The sequel contains examples of:

  • Back for the Dead: Moyna and Zulma are both killed off by the time the story is over.
  • Fattening the Victim: The villainous crab-like aliens in the book do this to their human victims before eating them.
  • Impaled with Extreme Prejudice: Zulma gets shot with a crossbow, which goes all the way through her. Moyna suffers the same fate before being devoured by the lichen.
  • Puppeteer Parasite:
    • One of the new characters introduced is a tapeworm-like alien who controls the body of a member of another species to get around.

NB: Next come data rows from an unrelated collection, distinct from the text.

Lemma parse_amount_exact_witness : parse_amount 12 (js "1.5") = Some 1500000000000.
Proof.
  apply (parse_amount_exact 12 (js "1") (js "5")); [done|by repeat constructor|by vm_compute].
Defined.

Lemma amount_roundtrip_witness : parse_amount 12 (print_money 42 12) = Some 42.
Proof. apply (amount_roundtrip 12 42). done. Defined.

Lemma round_money_up_spec_witness : round_money_up 123456 2 = Ret 130000.
Proof. exact (proj2 (round_money_up_spec 123456 2 ltac:(done) ltac:(lia))). Defined.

    • One of the new antagonists is a more subtle version of this. She sneakily manipulates Barney into position where he can be eaten by the alien crabs, because doing so is the only way for her to transfer from his body into one of theirs so she can reproduce.
  • Uncertain Doom: Jrlb, who was last seen being attacked by the carnivorous lichen and ducking underwater, which may or may not have saved his life.